The author pointed out that every president to hold office since the 1930’s has committed evil of one kind or another– funding terrorists or authorizing the use of unethical practices in creating weapons of mass destruction (which were actually seldom used, and of course, were a ridiculous waste of taxpayer money) to supposedly keep America’s enemies at bay.

The author listed a number of online primary sources of governmental misdeeds and James-Bond wannabe activities; among them (in no particular order):

https://en.wikipedia.org/wiki/Category:Classified_documents

Internet Archive (https://archive.org/details/CIADocuments/CIA-001/)

Brill (https://brill.com/display/db/cwio?language=en) — charges a fee for its services

MuckRock (https://www.muckrock.com/)

The Black Vault (https://www.theblackvault.com/documentarchive/)

governmentattic.org

And, he listed the physical libraries that contain the said Swiss-cheese, needle-in-a-haystack, “smoking gun” information: the National Security Archive at George Washington University and the CREST database in the FOIA Reading Room at the CIA.

One of many specific studies the author mentioned, involved 1940’s germ-warfare experiments that resulted in the deaths of tens of thousands of hogs and fowl, and the subsequent early 1950’s actual use of bacteria in North Korea and East Germany. On civilians.

Other evil scientists sought to learn whose buildings burned longer– Japan’s or Germany’s, in the early 1950’s, as the U.S. was then firebombing both North and South Korea. Interestingly, each territory’s building materials differed, and so burned at different rates.
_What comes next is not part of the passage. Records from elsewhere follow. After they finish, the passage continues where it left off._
(** X10. Automatic orientation is sound and complete.  It fails exactly
    when the content block fits the paper neither way; when it succeeds the
    sheet is the selected paper in one of its two orientations and the block
    fits on it, so that (the layout grid being the given grid) the later
    too-large check cannot fail: with automatic orientation the engine
    either lays the sheet out or reports the automatic-orientation error. *)
Theorem auto_orientation_fits
  (sheet : Layout.SheetConfig)
  (pw ph : Q) (columns rows : Z) (hG vG : Q) (off : Layout.RowOffsetType)
  (t : ImpositionType) :
  let long := Layout.paperLongSidePoints sheet in
  let short := Layout.paperShortSidePoints sheet in
  let bw := Layout.blockWidth pw hG off columns rows in
  let bh := Layout.blockHeight ph vG rows in
  (Layout.actualSheet sheet Layout.auto pw ph columns rows hG vG off
   = Layout.Thrown Layout.autoOrientationError
   <-> ~ (bw <= long /\ bh <= short) /\ ~ (bw <= short /\ bh <= long))
  /\ (forall W H,
        Layout.actualSheet sheet Layout.auto pw ph columns rows hG vG off
        = Layout.Done (W, H) ->
        ((W, H) = (long, short) \/ (W, H) = (short, long))
        /\ bw <= W /\ bh <= H)
  /\ ((isBooklet t = true -> columns = 2%Z /\ rows = 1%Z) ->
      (exists result,
          Layout.plan sheet Layout.auto pw ph columns rows hG vG off t
          = Layout.Done result)
      \/ Layout.plan sheet Layout.auto pw ph columns rows hG vG off t
         = Layout.Thrown Layout.autoOrientationError).
Proof.
  intros long short bw bh.
  assert (Hcases :
    (Layout.actualSheet sheet Layout.auto pw ph columns rows hG vG off
     = Layout.Thrown Layout.autoOrientationError
     /\ ~ (bw <= long /\ bh <= short) /\ ~ (bw <= short /\ bh <= long))
    \/ (exists W H,
          Layout.actualSheet sheet Layout.auto pw ph columns rows hG vG off
          = Layout.Done (W, H)
          /\ ((W, H) = (long, short) \/ (W, H) = (short, long))
          /\ bw <= W /\ bh <= H
          /\ ((bw <= long /\ bh <= short) \/ (bw <= short /\ bh <= long)))).
  { unfold Layout.actualSheet. cbv zeta. fold long short bw bh.
    destruct (Num.Qleb bw long) eqn:E1, (Num.Qleb bh short) eqn:E2,
             (Num.Qleb bw short) eqn:E3, (Num.Qleb bh long) eqn:E4;
      cbn [andb]; qbool;
      try (left; split; [reflexivity|]; split; intros (? & ?); lra);
      right;
      try match goal with
          | |- context [if ?b then long else short] => destruct b
          end;
      eexists; eexists; (split; [reflexivity|]);
      (split; [auto|]); (split; [assumption|]); (split; [assumption|]); auto. }
  split; [|split].
  - split.
    + intros Hthrown. destruct Hcases as [(_ & Hno)|(W & H & Hdone & _)];
        [exact Hno|congruence].
    + intros (HnoL & HnoP).
      destruct Hcases as [(Hthrown & _)|(W & H & _ & _ & _ & _ & [Hfit|Hfit])];
        [exact Hthrown| |]; contradiction.
  - intros W H Hdone.
    destruct Hcases as [(Hthrown & _)|(W' & H' & Hdone' & Hor & Hw & Hh & _)];
      [congruence|].
    rewrite Hdone in Hdone'. injection Hdone' as <- <-. auto.
  - intros Hbook.
    assert (HC : Layout.currentColumnsForLayout columns t = columns).
    { unfold Layout.currentColumnsForLayout.
      destruct (isBooklet t); [now destruct (Hbook eq_refl)|reflexivity]. }
    assert (HR : Layout.currentRowsForLayout rows t = rows).
    { unfold Layout.currentRowsForLayout.
      destruct (isBooklet t); [now destruct (Hbook eq_refl)|reflexivity]. }
    unfold Layout.plan.
    destruct Hcases as [(-> & _)|(W & H & -> & _ & Hw & Hh & _)];
      [now right|left].
    unfold Layout.slotPositions, Layout.startXBlock, Layout.startYBlock.
    rewrite HC, HR. fold bw bh. rewrite !start_negative_iff.
    replace (Num.Qltb W bw) with false by (symmetry; now apply Qltb_false).
    replace (Num.Qltb H bh) with false by (symmetry; now apply Qltb_false).
    cbn [orb]. eexists. reflexivity.
Qed.

Lemma auto_orientation_fits_witness :
  (exists result,
      Layout.plan (nth 1 Layout.SHEET_SIZES (Layout.Build_SheetConfig EmptyString 0 0))
        Layout.auto 396 612 2 3 0 0 Layout.half stack = Layout.Done result)
  \/ Layout.plan (nth 1 Layout.SHEET_SIZES (Layout.Build_SheetConfig EmptyString 0 0))
       Layout.auto 396 612 2 3 0 0 Layout.half stack
     = Layout.Thrown Layout.autoOrientationError.
Proof.
  apply (proj2 (proj2 (auto_orientation_fits _ 396 612 2 3 0 0 Layout.half stack))).
  intros Hb. discriminate Hb.
Defined.

(** ** Booklet creep and alternate rotation *)



Local Open Scope Z_scope.

Lemma rem_parity (n : Z) : 0 <= n -> (Z.rem n 2 =? 0) = Z.even n.
Proof.
  intros Hn. rewrite Z.rem_mod_nonneg by lia.
  rewrite Zeven_mod. reflexivity.
Qed.
(** * PostgresStore: a shallow embedding of
      [langgraph/store/postgres/base.py]

    The development follows the layout of the Python module: the
    primitives of the Python runtime the module relies on ([str.split],
    [str.join], [int], [str], [json.dumps], insertion-ordered
    dictionaries), the namespace codec, the path extractor, the filter and
    batch query compilers, the batch executor and the migration runner.
    Theorems come after all definitions.

    Python strings are modelled by [string]: a character is a code point
    below 256.  Resource limits of the interpreter (recursion depth, the
    digit limit of int/str conversion) are outside the model. *)

From Stdlib Require Import ZArith Lia Ascii.
From Stdlib Require String.
From stdpp Require Import base tactics option list sets strings pretty.

(** ** Results of fallible code *)

(** The exceptions the module raises or catches.  [DbError] stands for any
    other exception coming out of the database driver. *)
Inductive exn :=
| ValueError (msg : string)
| IndexError
| TypeError (msg : string)
| UndefinedTable
| DbError (msg : string).

Inductive result (A : Type) :=
| Ok (a : A)
| Raise (e : exn).
Arguments Ok {A} a.
Arguments Raise {A} e.

Global Instance result_ret : MRet result := fun A a => Ok a.

Global Instance result_bind : MBind result := fun A B k r =>
  match r with
  | Ok a => k a
  | Raise e => Raise e
  end.

(** [try: body except (ValueError, IndexError): handler] *)
Definition try_except_value_index {A} (body : result A) (handler : result A)
  : result A :=
  match body with
  | Raise (ValueError _) => handler
  | Raise IndexError => handler
  | other => other
  end.


(** [for x in xs: results.extend(f(x))] *)
Fixpoint extend_each {A B} (f : A -> result (list B)) (xs : list A)
  (results : list B) : result (list B) :=
  match xs with
  | [] => Ok results
  | x :: xs' =>
      match f x with
      | Ok r => extend_each f xs' (results ++ r)
      | Raise e => Raise e
      end
  end.

(** ** Python string primitives *)
Module Py.

(** [sep.join(parts)] *)
Fixpoint join (sep : string) (parts : list string) : string :=
  match parts with
  | [] => ""
  | [p] => p
  | p :: rest => p +:+ sep +:+ join sep rest
  end.

(** [s.split(c)] for a one-character separator: the pieces between the
    occurrences of [c]; never an empty list. *)
Fixpoint split (c : ascii) (s : string) : list string :=
  match s with
  | "" => [""]
  | String a s' =>
      if decide (a = c) then "" :: split c s'
      else match split c s' with
           | piece :: rest => String a piece :: rest
           | [] => [String a ""]
           end
  end.

(** [c in s] for a character *)
Fixpoint contains (c : ascii) (s : string) : bool :=
  match s with
  | "" => false
  | String a s' => if decide (a = c) then true else contains c s'
  end.

(** [s.startswith(p)] is [String.prefix p s]; [s.endswith(p)] compares the
    reversed strings. *)
Definition startswith (s p : string) : bool := String.prefix p s.
Definition endswith (s p : string) : bool :=
  String.prefix (String.rev p) (String.rev s).

(** [s[1:]] *)
Definition drop_first (s : string) : string :=
  match s with
  | "" => ""
  | String _ s' => s'
  end.

(** [s[:-1]] *)
Fixpoint drop_last (s : string) : string :=
  match s with
  | "" => ""
  | String a "" => ""
  | String a s' => String a (drop_last s')
  end.

(** [s[1:-1]] *)
Definition slice_1_m1 (s : string) : string := drop_last (drop_first s).

(** The characters [str.isspace] accepts, among the code points below 256. *)
Definition isspace (a : ascii) : bool :=
  let n := nat_of_ascii a in
  (((9 <=? n) && (n <=? 13)) || ((28 <=? n) && (n <=? 32))
   || (n =? 133) || (n =? 160))%nat.

Fixpoint lstrip (s : string) : string :=
  match s with
  | "" => ""
  | String a s' => if isspace a then lstrip s' else s
  end.

(** [s.strip()] *)
Definition strip (s : string) : string :=
  String.rev (lstrip (String.rev (lstrip s))).

Definition digit_of (a : ascii) : option Z :=
  let n := nat_of_ascii a in
  if ((48 <=? n) && (n <=? 57))%nat then Some (Z.of_nat (n - 48)) else None.

(** The digits of an integer literal after the sign: digits with single
    underscores between them.  [acc] is the value read so far,
    [after_digit] tells whether the previous character was a digit. *)
Fixpoint int_digits (s : string) (acc : Z) (after_digit : bool) : option Z :=
  match s with
  | "" => if after_digit then Some acc else None
  | String a s' =>
      match digit_of a with
      | Some d => int_digits s' (10 * acc + d) true
      | None =>
          if decide (a = "_"%char)
          then if after_digit then int_digits s' acc false else None
          else None
      end
  end.

(** The white space [int] skips around a literal: the ASCII white space of
    its parser and, among the code points above the ASCII range, the
    Unicode white space, which [int] first turns into spaces.  The
    separators U+001C to U+001F, which [str.isspace] accepts, are not
    skipped. *)
Definition int_space (a : ascii) : bool :=
  let n := nat_of_ascii a in
  (((9 <=? n) && (n <=? 13)) || (n =? 32) || (n =? 133) || (n =? 160))%nat.

Fixpoint int_lstrip (s : string) : string :=
  match s with
  | "" => ""
  | String a s' => if int_space a then int_lstrip s' else s
  end.

Definition int_strip (s : string) : string :=
  String.rev (int_lstrip (String.rev (int_lstrip s))).

(** The number of digits of a literal, its underscores apart *)
Fixpoint int_digit_count (s : string) : nat :=
  match s with
  | "" => 0
  | String a s' =>
      match digit_of a with
      | Some _ => S (int_digit_count s')
      | None => int_digit_count s'
      end
  end.
(** * dedup: a shallow embedding of [dedup.py] and its checked properties

    The development follows the layout of [dedup.py]:
    - [PyStr]: the string operations the program relies on
      ([str.rfind], slices, [str.lower], the substring test [in]) and
      [os.path.splitext], on which [get_extension] is built;
    - [Model]: the run-time state (file system, terminal input, the [File]
      table of the in-memory database, the [DedupStats] dictionary), a
      state-and-exception monad, and the functions of [dedup.py] in the
      order of the source;
    - the theorems about them.

    Modelling boundaries.  Paths are absolute and normalised: a path is the
    list of its components below the file-system root, so [Path.parent] is
    [removelast] and the root is its own parent.  The file system has
    regular files and directories and no links; on such a file system
    [Path.samefile] is equality of existing paths and [islink] is false.
    The [verbose] flag only prints progress lines and is left out. *)

From Stdlib Require Import ZArith Ascii String Strings.Byte.
From stdpp Require Import gmap strings list.

Local Open Scope string_scope.
Local Open Scope list_scope.

(** ** Python strings *)
Module PyStr.

(** [s.rfind(c)] for a one-character [c]: the highest index, or [-1]. *)
Fixpoint rfind_from (c : ascii) (s : string) (i last : Z) : Z :=
  match s with
  | EmptyString => last
  | String a s' =>
      rfind_from c s' (i + 1)%Z (if Ascii.eqb a c then i else last)
  end.

Definition rfind (c : ascii) (s : string) : Z := rfind_from c s 0%Z (-1)%Z.

(** [s[:i]] and [s[i:]] for [0 <= i]. *)
Definition slice_to (s : string) (i : Z) : string :=
  substring 0 (Z.to_nat i) s.

Definition slice_from (s : string) (i : Z) : string :=
  substring (Z.to_nat i) (String.length s - Z.to_nat i) s.

(** [s[i:i+1]]: the character at [i] as a string, empty out of range. *)
Definition slice1 (s : string) (i : Z) : string :=
  substring (Z.to_nat i) 1 s.

Definition lower_ascii (a : ascii) : ascii :=
  let n := nat_of_ascii a in
  if (65 <=? n)%nat && (n <=? 90)%nat then ascii_of_nat (n + 32) else a.

(** [s[0].lower()], for a non-empty [s]. *)
Definition first_lower (s : string) : string :=
  match s with
  | EmptyString => EmptyString
  | String a _ => String (lower_ascii a) EmptyString
  end.

(** [a in s] on strings: [a] occurs in [s] as a substring. *)
Definition str_in (a s : string) : bool :=
  match String.index 0 a s with
  | Some _ => true
  | None => false
  end.

(** [genericpath._splitext(p, sep, None, extsep)]: the loop skips the
    leading dots of the last component. *)
Fixpoint splitext_loop (p : string) (dotIndex filenameIndex : Z) (n : nat)
  : string * string :=
  match n with
  | O => (p, slice_to p 0)
  | S n' =>
      if negb (String.eqb (slice1 p filenameIndex) ".")
      then (slice_to p dotIndex, slice_from p dotIndex)
      else splitext_loop p dotIndex (filenameIndex + 1)%Z n'
  end.

Definition splitext (p : string) : string * string :=
  let sepIndex := rfind "/"%char p in
  let dotIndex := rfind "."%char p in
  if (sepIndex <? dotIndex)%Z
  then splitext_loop p dotIndex (sepIndex + 1)%Z
         (Z.to_nat (dotIndex - (sepIndex + 1)))
  else (p, slice_to p 0).

End PyStr.

(** ** [get_extension]

    [None] is the [IndexError] of [base[0]] on the empty name. *)
Definition get_extension (file : string) : option string :=
  let '(base, ext) := PyStr.splitext file in
  if String.eqb ext EmptyString
  then match base with
       | EmptyString => None
       | String c _ => Some (if Ascii.eqb c "."%char then base else ext)
       end
  else Some ext.

(** The extension in the words of the specification and of the docstring
    of [get_extension]: all characters from the rightmost dot to the end of
    the name, the empty string when the name has no dot. *)
Definition spec_extension (file : string) : string :=
  let dotIndex := PyStr.rfind "."%char file in
  if (dotIndex <? 0)%Z then EmptyString else PyStr.slice_from file dotIndex.

(** ** Run-time state *)

Abbreviation path := (list string).

(** [Path.parent]; the root is its own parent. *)
Definition parent (p : path) : path := removelast p.

(** [os.path.join(root, file)] for a plain name [file]. *)
Definition join (root : path) (file : string) : path := root ++ [file].

Inductive node :=
  | FileNode (content : list byte)
  | DirNode.

(** A row of the [files] table. *)
Record File := mkFile {
  id : nat;
  full_path : path;
  extension : string;
  size : Z
}.

Record DirStats := mkDirStats {
  directory : option path;
  is_target_dir : bool;
  dup_file_count : Z;
  dup_file_size : Z;
  total_file_count : Z;
  total_file_size : Z;
  total_dir_count : Z;
  empty_dir_count : Z
}.

(** [DirStats()] *)
Definition new_DirStats : DirStats := mkDirStats None false 0 0 0 0 0 0.

(** What a run does to the outside, in the order it happens: the calls of
    [remove_with_confirm], its prompts and usage hints, and the byte
    comparisons of [filecmp.cmp]. *)
Inductive event :=
  | Gate (file_or_dir : path)
  | Prompt (file_or_dir : path) (is_dir : bool)
  | Hint
  | Cmp (f1 f2 : path).

Record state := mkState {
  fs : gmap path node;            (* the file system *)
  stdin : list string;            (* the lines [input] will return *)
  session : list File;            (* the [files] table, in rowid order *)
  dir_stats : gmap path DirStats; (* [stats.dir_stats] *)
  trace : list event
}.

Definition set_fs (f : gmap path node → gmap path node) (st : state) : state :=
  mkState (f (fs st)) (stdin st) (session st) (dir_stats st) (trace st).
Definition set_stdin (l : list string) (st : state) : state :=
  mkState (fs st) l (session st) (dir_stats st) (trace st).
Definition set_session (f : list File → list File) (st : state) : state :=
  mkState (fs st) (stdin st) (f (session st)) (dir_stats st) (trace st).
Definition set_dir_stats (f : gmap path DirStats → gmap path DirStats)
    (st : state) : state :=
  mkState (fs st) (stdin st) (session st) (f (dir_stats st)) (trace st).
Definition add_event (e : event) (st : state) : state :=
  mkState (fs st) (stdin st) (session st) (dir_stats st) (trace st ++ [e]).

(** ** Exceptions and the monad of the program *)

Inductive errno := ENOENT | ENOTDIR | EISDIR | ENOTEMPTY.

(** [OutOfFuel] is not a Python exception: it marks a traversal cut off by
    its depth bound, and is shown not to happen ([main_shrinks]). *)
Inductive exn :=
  | OSError (e : errno)
  | SystemExit (code : Z)
  | EOFError
  | IndexError
  | RuntimeError
  | OutOfFuel.

Inductive res (A : Type) :=
  | Ok (a : A)
  | Raise (e : exn).
Arguments Ok {A} a.
Arguments Raise {A} e.

(** A computation returns or raises, and leaves a state either way. *)
Definition M (A : Type) : Type := state → res A * state.

Definition ret {A} (a : A) : M A := λ st, (Ok a, st).

Definition bind {A B} (m : M A) (f : A → M B) : M B :=
  λ st, match m st with
        | (Ok a, st') => f a st'
        | (Raise e, st') => (Raise e, st')
        end.

Declare Scope M_scope.
Delimit Scope M_scope with M.
Notation "x <- m ;; k" := (bind m (λ x, k))
  (at level 100, m at next level, k at level 200, right associativity)
  : M_scope.
Notation "m ;; k" := (bind m (λ _, k))
  (at level 100, k at level 200, right associativity) : M_scope.
Open Scope M_scope.

Definition raise {A} (e : exn) : M A := λ st, (Raise e, st).
Definition gets {A} (f : state → A) : M A := λ st, (Ok (f st), st).
Definition modify (f : state → state) : M unit := λ st, (Ok tt, f st).
Definition emit (e : event) : M unit := modify (add_event e).

(** [try: m  except OSError as e: if e.errno != errno.ENOTEMPTY: raise] *)
Definition ignore_ENOTEMPTY (m : M unit) : M unit :=
  λ st, match m st with
        | (Raise (OSError ENOTEMPTY), st') => (Ok tt, st')
        | r => r
        end.

(** ** The file system *)

Definition is_child_of (top : path) (p : path) : bool :=
  bool_decide (p ≠ [] ∧ parent p = top).

(** The entries of directory [top], as [(name, node)]. *)
Definition children (m : gmap path node) (top : path) : list (string * node) :=
  omap (λ '(p, n), if is_child_of top p
                   then (λ name, (name, n)) <$> last p else None)
       (map_to_list m).

Definition is_dir_node (n : node) : bool :=
  match n with DirNode => true | FileNode _ => false end.

(** [os.scandir(top)] split as [os.walk] does: [None] is the [OSError]
    that [os.walk] ignores. *)
Definition scandir (m : gmap path node) (top : path)
  : option (list string * list string) :=
  match m !! top with
  | Some DirNode =>
      let es := children m top in
      Some ((filter (λ e, is_dir_node e.2 = true) es).*1,
            (filter (λ e, is_dir_node e.2 = false) es).*1)
  | _ => None
  end.

(** [Path.exists], [Path.is_dir] *)
Definition path_exists (p : path) : M bool :=
  gets (λ st, bool_decide (is_Some (fs st !! p))).

Definition path_is_dir (p : path) : M bool :=
  gets (λ st, match fs st !! p with Some DirNode => true | _ => false end).

(** The size [os.stat] reports for a directory depends on the file system;
    the walker asks for the size of listed non-directories only. *)
Definition dir_st_size : Z := 4096.

Definition os_path_getsize (p : path) : M Z :=
  n <- gets (λ st, fs st !! p) ;;
  match n with
  | Some (FileNode c) => ret (Z.of_nat (length c))
  | Some DirNode => ret dir_st_size
  | None => raise (OSError ENOENT)
  end.

Definition os_remove (p : path) : M unit :=
  n <- gets (λ st, fs st !! p) ;;
  match n with
  | Some (FileNode _) => modify (set_fs (delete p))
  | Some DirNode => raise (OSError EISDIR)
  | None => raise (OSError ENOENT)
  end.

Definition os_rmdir (p : path) : M unit :=
  m <- gets fs ;;
  match m !! p with
  | Some DirNode =>
      match children m p with
      | [] => modify (set_fs (delete p))
      | _ :: _ => raise (OSError ENOTEMPTY)
      end
  | Some (FileNode _) => raise (OSError ENOTDIR)
  | None => raise (OSError ENOENT)
  end.

#[global] Instance byte_eq_dec : EqDecision byte := Byte.byte_eq_dec.

(** [filecmp.cmp(f1, f2, shallow=False)]: both files are stat'ed, anything
    that is not a regular file compares unequal, sizes are compared, then
    the bytes. *)
Definition filecmp_cmp (f1 f2 : path) : M bool :=
  emit (Cmp f1 f2) ;;
  m <- gets fs ;;
  match m !! f1, m !! f2 with
  | Some n1, Some n2 =>
      match n1, n2 with
      | FileNode c1, FileNode c2 =>
          if bool_decide (length c1 = length c2)
          then ret (bool_decide (c1 = c2))
          else ret false
      | _, _ => ret false
      end
  | _, _ => raise (OSError ENOENT)
  end.

(** ** The [files] table and the statistics dictionary *)

(** [session.query(File).filter(File.size == size)
       .filter(File.extension == extension)], in rowid order. *)
Definition session_query (sz : Z) (ext : string) : M (list File) :=
  gets (λ st, filter (λ f, size f = sz ∧ extension f = ext) (session st)).

(** SQLite gives a new row the largest rowid plus one. *)
Definition next_id (rows : list File) : nat := S (max_list (id <$> rows)).

(** [session.add(File(full_path, extension, size)); session.commit()] *)
Definition session_add (p : path) (ext : string) (sz : Z) : M unit :=
  modify (set_session (λ rows, rows ++ [mkFile (next_id rows) p ext sz])).

(** [session.delete(target_file); session.commit()]: by primary key. *)
Definition session_delete (target_file : File) : M unit :=
  modify (set_session (filter (λ r, id r ≠ id target_file))).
Read the book to learn a lot more about the research– how men were promoted to the highest military or government positions and hailed as heroes for the info they gathered on how to do grievous harm to other human beings; the unexpected, mysterious deaths of certain of them; and everything you ever wanted to know about their plausibly deniable, willfully ignorant, fear-mongering propaganda campaigns (which was their true ulterior motive in the midst of all that distracting sociopathic “science”; it was thought that rattling the enemy psychologically more than physically, did more harm).